- Members of the LGBT community of Uzbekistan faced deep-rooted homophobia, discrimination and threats of violence.
- Transgender woman K. is seeking asylum in Belarus to escape from harsh realities she faced in her home country Uzbekistan.
- Having been detained by the authorities four times from 2014 to 2017, she claimed she was forced to name other LGBT people every time she was caught and decided to flee after she was raped while in police custody last year.
Human rights and activists say that members of the LGBT community face grim realities of deep-rooted homophobia, discrimination and threats of violence in Uzbekistan, according to the transgender news article posted on the RadioFreeEurope Radio Liberty website last Monday.
For K., a transgender woman and whose identity is withheld for security reasons, she will be at risk of death threats back in her home country.
From the years 2014 to 2017, she was detained four times in the capital city Tashkent by the Uzbek police and security forces.
The authorities forced her to name other LGBT people that she knew each time she was in custody. When she refused, she was beaten brutally.

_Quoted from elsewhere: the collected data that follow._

(* ===== verification/Restart.v ===== *)
(** * A restart of the whole gateway

    The composition of the binary, the router, the gateways, the engines and
    the logs: after a power loss the router that [main] builds from what the
    crash left of the shards' logs holds the same records, and a retry of a
    request that was answered before is answered with the same outcome without
    touching the backend. *)

From S2P Require Import Prelude Machine Str Decimal BTreeMap HashMap Types Store Engine History EngineSpec.
From S2P Require Import Hash Crc Codec Disk Wal WalLog WalSpec Abuse Http Gateway GatewaySpec Router Config.

Section restart.
Context {U : Type} `{!Upstream U} `{!HashOrder IdempotencyKey} `{!HashOrder string}.
Context (hash : string -> Z).

(** A shard as the binaries build and run it: a sound store in strict mode whose
    log has its directory entry on the device, the default time-to-live, the
    configured key. *)
Definition shard_running (fkey : list byte) (g : Gateway WalStore U) : Prop :=
  wal_ok (store (engine g)) /\ sync_each (store (engine g)) = true /\
  linked (disk (store (engine g))) /\ ttl_ms (engine g) = DEFAULT_TTL_MS /\
  fingerprint_key g = fkey.

(** A router of theirs in operation. *)
Definition shards_running (shard_count : Z) (fkey : list byte) (R : Router WalStore U) : Prop :=
  Forall (shard_running fkey) (shards R) /\ Z.of_nat (length (shards R)) = shard_count /\ shards R <> [].

(** What a power loss leaves in the shards' log files. *)
Definition logs_after_crash (prefix : string) (R : Router WalStore U) (files : string -> Disk) : Prop :=
  forall i g, shards R !! i = Some g -> crash_disk (disk (store (engine g))) (files (wal_path prefix (Z.of_nat i))).

(** The shard that is made of a reopened store. *)
Definition reopened (fkey : list byte) (u : U) (s : WalStore) : Gateway WalStore U :=
  with_fingerprint_key (Gateway_new (Engine.new s Config.LEASE_MS) RuleSet_new u) fkey.

(** The reopened shard holds the records of the old one. *)
Definition reborn (fkey : list byte) (u : U) (g g' : Gateway WalStore U) : Prop :=
  exists s, g' = reopened fkey u s /\ wal_ok s /\ index s = index (store (engine g)).

Lemma shard_reopens fkey g d :
  shard_running fkey g -> crash_disk (disk (store (engine g))) d ->
  exists s, WalStore_open d = Ok s /\ wal_ok s /\ index s = index (store (engine g)).
Proof.
  intros (Hok & Hs & Hd & _) Hc.
  destruct (crash_opens _ d true Hok ltac:(by apply Hok) Hd Hc) as (s & Ho & Hs' & Hi & _). eauto.
Qed.

(** The shards in order, from slot [n] on. *)
Lemma open_shards_ok fkey prefix u files gs n :
  Forall (shard_running fkey) gs ->
  (forall i g, gs !! i = Some g ->
     crash_disk (disk (store (engine g))) (files (wal_path prefix (Z.of_nat (n + i))))) ->
  exists gs', open_shards files prefix fkey u (map Z.of_nat (seq n (length gs))) = Ok gs' /\
    Forall2 (reborn fkey u) gs gs'.
Proof.
  intros Hgs. revert n; induction Hgs as [|g gs Hg _ IH]; intros n Hc; [by exists []|].
  destruct (shard_reopens fkey g _ Hg (Hc 0%nat g eq_refl)) as (s & Ho & Hs & Hi).
  destruct (IH (Datatypes.S n)) as (gs' & E & HF).
  { intros i g' Hi'. rewrite Nat.add_succ_comm. by apply (Hc (Datatypes.S i)). }
  rewrite Nat.add_0_r in Ho. cbn [length seq map open_shards]. rewrite Ho, E. eexists; split; [done|].
  constructor; [|done]. exists s. done.
Qed.

Lemma abuse_rules_built l :
  exists rss, mapM (fun _ : Z => abuse_rules) l = Some rss /\ length rss = length l /\
    Forall (fun rs => abuse_rules = Some rs) rss.
Proof.
  assert (exists rs, abuse_rules = Some rs) as [rs Ers] by (by eexists).
  rewrite Ers. induction l as [|x l (rss & IH & Hl & Hf)]; [by exists []|]. exists (rs :: rss). cbn [mapM].
  simpl. rewrite IH. simpl. rewrite Hl. by split_and!; [..|constructor].
Qed.

Lemma router_rebuilt prefix n fkey R files u :
  shards_running n fkey R -> logs_after_crash prefix R files ->
  exists R', router_at prefix n fkey files u = Ok (Some R') /\ router_ok R' /\ router_upstream R' = u /\
    Forall2 (reborn fkey u) (shards R) (shards R') /\ Forall (fun rs => abuse_rules = Some rs) (abuse R').
Proof.
  intros (Hgs & Hn & Hne) Hc. unfold router_at. rewrite <- Hn, Nat2Z.id.
  destruct (open_shards_ok fkey prefix u files (shards R) 0 Hgs) as (gs' & -> & HF); [by apply Hc|].
  destruct (abuse_rules_built (map Z.of_nat (seq 0 (length (shards R))))) as (rss & -> & Hl & Hrss).
  cbn [mbind option_bind]. pose proof (Forall2_length _ _ _ HF) as Hlen.
  rewrite length_map, length_seq in Hl.
  destruct (shards R) as [|g0 gs0]; [done|]. destruct gs' as [|g0' gs']; [done|]. destruct rss as [|rs rss]; [done|].
  eexists; split; [done|]. split_and!; [|done|done|done]. by split.
Qed.

(** The fresh abuse stage denies no first request. *)
Lemma fresh_abuse_allows (R : Router WalStore U) r now :
  router_ok R -> Forall (fun rs => abuse_rules = Some rs) (abuse R) -> 0 <= now < 2 ^ 64 - 1 ->
  abuse_denial hash R r now = None.
Proof.
  intros [_ Ha] Hf Hn. unfold abuse_denial, deny_if_abusive, abuse_for_identity.
  destruct (mod_index (abuse R) (hash (identity_of r)) Ha) as [rs Hrs]. rewrite Hrs. cbn [mbind option_bind].
  pose proof (Forall_lookup_1 _ _ _ _ Hf Hrs) as Ers. cbv beta in Ers. unfold abuse_rules, rule in Ers.
  destruct (SlidingWindowLimiter_new 1000 50) as [l|] eqn:El; [|done]. injection Ers as <-.
  unfold evaluate. cbn [Abuse.rules RuleSet_new app evaluate_rules limiter].
  pose proof (first_hit_allowed 1000 50 DEFAULT_MAX_KEYS l (identity_of r) now El ltac:(lia) ltac:(lia) Hn) as Hc.
  destruct (check l (identity_of r) now) as [d l']. cbn [fst] in Hc. by subst d.
Qed.

(** The records of the rebuilt shards. *)
Lemma reborn_records fkey u gs gs' :
  Forall2 (reborn fkey u) gs gs' ->
  map (fun g => records (engine g)) gs' = map (fun g => records (engine g)) gs.
Proof. induction 1 as [|g g' gs gs' (s & -> & _ & Hi) _ IH]; [done|]. cbn [map]. rewrite IH. by f_equal. Qed.

(** What the first phase of a rebuilt shard answers for a key that had an
    outcome. *)
Lemma reborn_answers n fkey u R R' r key g fp o t now :
  shards_running n fkey R -> Forall2 (reborn fkey u) (shards R) (shards R') ->
  header r "idempotency-key" = Some key -> shards R !! shard_for_key hash R key = Some g ->
  records (engine g) !! MkKey key = Some (Completed fp o t) -> now < expiry t DEFAULT_TTL_MS ->
  exists g', shards R' !! shard_for_key hash R' key = Some g' /\
    (begin_phase g' r now).1 = Done (if decide (fp = fingerprint_of r (fingerprint_key g))
                                     then tag (from_outcome o) "replayed" else tagged_status 422 "mismatch").
Proof.
  intros (Hgs & _) HF Hh Hg Hk Hlt. unfold shard_for_key, len. rewrite <- (Forall2_length _ _ _ HF).
  destruct (Forall2_lookup_l _ _ _ _ _ HF Hg) as (g' & Hg' & s & -> & Hs & Hi).
  pose proof (Forall_lookup_1 _ _ _ _ Hgs Hg) as (_ & _ & _ & _ & ->). exists (reopened fkey u s). split; [done|].
  destruct (begin_phase_completed (reopened fkey u s) r key fp o t now) as (Hp & _);
    [exact Hs | by unfold records; simpl; rewrite Hi | done | done | exact Hp].
Qed.

(** The configuration of [main]. *)
Definition router_running (env : string -> option string) (cpus : option Z) (R : Router WalStore U) : Prop :=
  shards_running (env_shards env cpus) (env_fingerprint_key env (env_or env "ONCED_WAL" "onced")) R.

Definition power_loss (env : string -> option string) (R : Router WalStore U) (files : string -> Disk) : Prop :=
  logs_after_crash (env_or env "ONCED_WAL" "onced") R files.

(** C8: exactly-once survives a restart of the gateway.  Let a power loss hit a
    router as [main] runs it, with the directory entries of the logs on the device.
    [main] started again with the same configuration builds a router (it neither
    fails nor panics) whose shards hold exactly the records of before; and a first
    request (with a path that is not operational) whose key had an outcome that has
    not expired is answered with it if it is the same request and with 422 if not,
    without calling the backend. *)
Theorem restart_replays env cpus R files u :
  router_running env cpus R -> power_loss env R files ->
  exists R', build_router env cpus files u = Ok (Some R') /\
    map (fun g => records (engine g)) (shards R') = map (fun g => records (engine g)) (shards R) /\
    forall r key g fp o t now,
      header r "idempotency-key" = Some key -> operational_response R' r = None ->
      shards R !! shard_for_key hash R key = Some g ->
      records (engine g) !! MkKey key = Some (Completed fp o t) ->
      0 <= now < 2 ^ 64 - 1 -> now < expiry t DEFAULT_TTL_MS ->
      exists R'', router_upstream R'' = u /\
        router_handle hash R' r now =
          Some (if decide (fp = fingerprint_of r (fingerprint_key g))
                then tag (from_outcome o) "replayed" else tagged_status 422 "mismatch", R'').
Proof.
  intros HR Hc. destruct (router_rebuilt _ _ _ R files u HR Hc) as (R' & E & Hok & Hu & HF & Hab).
  exists R'. split_and!; [exact E | by eapply reborn_records |].
  intros r key g fp o t now Hh Hop Hg Hk Hn Hlt. rewrite <- Hu.
  destruct (reborn_answers _ _ _ R R' r key g fp o t now HR HF Hh Hg Hk Hlt) as (g' & Hg' & Hp).
  destruct (handle_done hash R' r key g' _ now Hok Hh Hop Hg' Hp) as (resp & R'' & Eh & Eu & Hd).
  exists R''. split; [done|]. rewrite Eh. destruct Hd as [(rule & action & Hden & _)|[_ ->]]; [|done].
  by rewrite (fresh_abuse_allows R' r now Hok Hab Hn) in Hden.
Qed.

End restart.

“I was beaten badly. After five or six days [of such abuse] you just lie there,” 26-year-old K. said in an interview.
Human Rights Watch described Uzbekistan as a country with abysmal human rights record.
It is ruled by Islam Karimov until his death in 2016 after 27 years of rule. Upon his death, former Prime Minister Shavkat Mirzyoev replaced and took power but failed to push for any meaningful improvement on human rights.
K. decided to flee when she was raped while in police custody last January 3, 2017.
However, getting away was fraught with many challenges.
“I was born in disputed territory which became disputed after the collapse of the Soviet Union,” she said. “At that time there were no borders, and this area belongs to Tajikistan. There was a massive outflow of the population — to Russia and neighboring countries. And those who came to Uzbekistan have yet to be granted citizenship.”
Her situation made her a person without any state, but the authorities in Uzbekistan granted her an exit visa after waiting for six months to look for a place of asylum.
Her application of asylum in Moscow was declined, denying persecution as a justifiable ground for approval.
Belarus and bad reputation
K. next sought asylum in Belarus, a country ruled by President Alyaksandr Lukashenka since 1994 and named Europe’s last dictator.
The country seemed to be her best option as it has country granted her two weeks to officially file for application.
However, it has less than ideal treatment towards LGBT people. Amnesty International reported December last year that LGBT rights advocates suffer increasing hostilities as fuelled by discrimination, homophobia and Russia’s crusade against non-traditional sexual relations.
In October 2016, it was one of the 17 countries that blocked United Nation’s plan to include LGBT rights in new urban strategy.
There might be some sliver of tolerance under its existing laws.
“Our legislation allows a person to ask for protection when a person belongs to a particular social group and for this reason he or she is being persecuted at home,” Belarus human rights activist Natalia Makovskaya explained. “We also appeal to the Minsk office of the Office of the UN High Commissioner for Refugees to grant K. international protection.”
Makovskaya also said that after submitting the application, K. can remain in Belarus legally for up to half a year awaiting for the decision.
For K., she vowed to never go back to Uzbekistan where she would be charged for her sexual orientation.
“I hope that I am granted some type of status here, so I can avoid what I’ve already faced,” she said. “This is a much more tolerant society.”